━━ SOURCE INFORMATION ━━

(** * SRB2 movie decoding (src/movie_decode.c): a shallow embedding

    The C functions of [movie_decode.c] are embedded as Rocq functions that
    keep their names.  Conventions:

    - C integers are [Z].  Signed arithmetic ([INT32], [INT64], [int]) is
      written with the operations of [Z]: signed overflow is undefined in C,
      so statements that depend on a value staying in range say so.
      Unsigned and narrowing operations ([size_t] subtraction, [UINT8] and
      [UINT32] stores) have their wrap-around written out.
    - C [/] and [%] truncate towards zero: [Z.quot] and [Z.rem].
    - [I_Error] never returns: the functions that can reach it return an
      [outcome], the others are plain functions.
    - A ring buffer holds its slots as a list; a slot pointer is the number
      of the slot in the backing array, [None] being [NULL].  The module
      [Bytes] has the same functions over the bytes of the array, for buffers
      whose slots differ in size. *)

From Stdlib Require Import ZArith List Lia String Sorted.
From stdpp Require Import base tactics option list relations.

Local Open Scope Z_scope.

(** ** Fatal errors *)

Inductive outcome (A : Type) : Type :=
| Returned (a : A)
| Fatal (msg : string).
Arguments Returned {A} a.
Arguments Fatal {A} msg.

Definition I_Error {A : Type} (msg : string) : outcome A := Fatal msg.

Definition outcome_bind {A B : Type} (f : A → outcome B) (c : outcome A) : outcome B :=
  match c with
  | Returned a => f a
  | Fatal msg => Fatal msg
  end.

#[global] Instance outcome_ret : MRet outcome := @Returned.
#[global] Instance outcome_mbind : MBind outcome := @outcome_bind.

(** ** Constants of movie_decode.c *)

Definition IO_BUFFER_SIZE : Z := 8 * 1024.
Definition STREAM_BUFFER_TIME : Z := 4000.
Definition NUM_PACKETS : Z := 32.
Definition SAMPLE_RATE : Z := 44100.
Definition MAX_AUDIO_DESYNC : Z := 200.
Definition MAX_SEEK_DISTANCE : Z := 10000.
Definition POST_MAX_HEIGHT : Z := 254.
Definition POST_BASE_BYTES : Z := 4.

(** ** Circular buffer *)

Record moviebuffer (A : Type) : Type := Moviebuffer {
  buf_capacity : Z;
  buf_slotsize : Z;
  buf_start : Z;
  buf_size : Z;
  buf_data : option (list A)   (* [None]: the [data] pointer is [NULL] *)
}.
Arguments Moviebuffer {A}.
Arguments buf_capacity {A}.
Arguments buf_slotsize {A}.
Arguments buf_start {A}.
Arguments buf_size {A}.
Arguments buf_data {A}.

Section Buffer.
Context {A : Type} `{!Inhabited A}.

(** A [moviebuffer_t] that [calloc] has zeroed, as the ones inside a fresh
    [movie_t]. *)
Definition zero_buffer : moviebuffer A := Moviebuffer 0 0 0 0 None.

Definition set_start (buffer : moviebuffer A) (v : Z) : moviebuffer A :=
  Moviebuffer (buf_capacity buffer) (buf_slotsize buffer) v (buf_size buffer) (buf_data buffer).

Definition set_size (buffer : moviebuffer A) (v : Z) : moviebuffer A :=
  Moviebuffer (buf_capacity buffer) (buf_slotsize buffer) (buf_start buffer) v (buf_data buffer).

Definition set_data (buffer : moviebuffer A) (d : option (list A)) : moviebuffer A :=
  Moviebuffer (buf_capacity buffer) (buf_slotsize buffer) (buf_start buffer) (buf_size buffer) d.

(** The backing array. *)
Definition slots (buffer : moviebuffer A) : list A := default [] (buf_data buffer).

(** [*(T * )slot] and [*(T * )slot = v] for a slot pointer. *)
Definition read_slot (buffer : moviebuffer A) (slot : Z) : A :=
  slots buffer !!! Z.to_nat slot.

Definition write_slot (buffer : moviebuffer A) (slot : Z) (v : A) : moviebuffer A :=
  set_data buffer (fmap (M := option) (λ d, <[Z.to_nat slot := v]> d) (buf_data buffer)).

(** [calloc(capacity, slotsize)]: [mem] tells whether the host has the
    memory; the slots come back zeroed ([inhabitant]).  A negative
    [capacity] is, as a [size_t], more than [2^63] slots: no host has
    them. *)
Definition calloc (mem : bool) (capacity : Z) : option (list A) :=
  if mem && (0 <=? capacity) then Some (replicate (Z.to_nat capacity) inhabitant)
  else None.

Definition InitialiseBuffer (mem : bool) (capacity slotsize : Z) : outcome (moviebuffer A) :=
  match calloc mem capacity with
  | Some d => Returned (Moviebuffer capacity slotsize 0 0 (Some d))
  | None => I_Error "FFmpeg: cannot allocate buffer"
  end.

Definition CloneBuffer (mem : bool) (src : moviebuffer A) : outcome (moviebuffer A) :=
  match calloc mem (buf_capacity src) with
  | Some d =>
      (* memcpy(dst->data, src->data, capacity * slotsize) *)
      Returned (set_data src (Some (take (Z.to_nat (buf_capacity src)) (slots src ++ d))))
  | None => I_Error "FFmpeg: cannot allocate buffer"
  end.

(** [%] by a [capacity] of 0 is undefined in C; [Z.rem] answers there, so
    the statements about a buffer say that its capacity is not 0 (it is
    above [start] in a buffer the code has initialised). *)
Definition GetBufferSlot (buffer : moviebuffer A) (index : Z) : option Z :=
  if index <? 0 then None
  else Some (Z.rem (buf_start buffer + index) (buf_capacity buffer)).

Definition PeekBuffer (buffer : moviebuffer A) : option Z :=
  GetBufferSlot buffer 0.

Definition EnqueueBuffer (buffer : moviebuffer A) : moviebuffer A * option Z :=
  let buffer := set_size buffer (buf_size buffer + 1) in
  (buffer, GetBufferSlot buffer (buf_size buffer - 1)).

Definition DequeueBuffer (buffer : moviebuffer A) : moviebuffer A * option Z :=
  let slot := PeekBuffer buffer in
  let buffer := set_start buffer (Z.rem (buf_start buffer + 1) (buf_capacity buffer)) in
  let buffer := set_size buffer (buf_size buffer - 1) in
  (buffer, slot).

(** [memcpy(dstslot, srcslot, src->slotsize)] between two buffers of the
    same slot type: the whole slot is copied.  (Between buffers whose slots
    differ in size, see [Bytes.DequeueBufferIntoBuffer].) *)
Definition memcpy_slot (dst : moviebuffer A) (dstslot : option Z)
    (src : moviebuffer A) (srcslot : option Z) : moviebuffer A :=
  match dstslot, srcslot with
  | Some d, Some s => write_slot dst d (read_slot src s)
  | _, _ => dst
  end.

(** Returns the updated [dst], the updated [src] and [dstslot]. *)
Definition DequeueBufferIntoBuffer (dst src : moviebuffer A)
    : moviebuffer A * moviebuffer A * option Z :=
  let '(src, srcslot) := DequeueBuffer src in
  let '(dst, dstslot) := EnqueueBuffer dst in
  let dst := memcpy_slot dst dstslot src srcslot in
  (dst, src, dstslot).

(** [while (src->size > 0) DequeueBufferIntoBuffer(dst, src);]
    Every turn takes one from [src->size], so [src->size] turns are enough;
    [DequeueWholeBufferIntoBuffer] runs the loop with that many. *)
Fixpoint DequeueWholeBufferIntoBuffer_loop (turns : nat) (dst src : moviebuffer A)
    : moviebuffer A * moviebuffer A :=
  match turns with
  | O => (dst, src)
  | S turns =>
      if 0 <? buf_size src then
        let '(dst, src, _) := DequeueBufferIntoBuffer dst src in
        DequeueWholeBufferIntoBuffer_loop turns dst src
      else (dst, src)
  end.

Definition DequeueWholeBufferIntoBuffer (dst src : moviebuffer A)
    : moviebuffer A * moviebuffer A :=
  DequeueWholeBufferIntoBuffer_loop (Z.to_nat (buf_size src)) dst src.

(** The queue a buffer holds, oldest slot first. *)
Definition contents (buffer : moviebuffer A) : list A :=
  (λ i, read_slot buffer (Z.rem (buf_start buffer + i) (buf_capacity buffer)))
    <$> seqZ 0 (buf_size buffer).

(** A buffer in the state the code keeps it in. *)
Definition buffer_ok (buffer : moviebuffer A) : Prop :=
  0 ≤ buf_start buffer ∧ buf_start buffer < buf_capacity buffer ∧
  0 ≤ buf_size buffer ∧ buf_size buffer ≤ buf_capacity buffer ∧
  Z.of_nat (length (slots buffer)) = buf_capacity buffer.
End Buffer.

(** *** The circular buffer, byte by byte

    The same functions over the bytes of the backing array, as the code has
    them: [data] is an array of [capacity * slotsize] bytes and a slot
    pointer is the offset of the first byte of the slot, [None] being
    [NULL].  This is the model for two buffers whose slots differ in size:
    [memcpy] copies [src->slotsize] bytes whatever the size of the slots of
    [dst].  ([memcpy_slot] above, between buffers of one slot type, copies
    the whole slot.)  In C [%] by a [capacity] of 0, a copy through [NULL]
    and a copy that leaves one of the two arrays are undefined: the
    statements about these functions keep away from them. *)
Module Bytes.
Record moviebuffer : Type := Moviebuffer {
  capacity : Z;
  slotsize : Z;
  start : Z;
  size : Z;
  data : list Z
}.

━━━

## WHAT NEEDS TO BE DONE
Your answer should be the number of lines in the records that contain the word "NULL", with nothing added.

## EXERCISE RESULT
4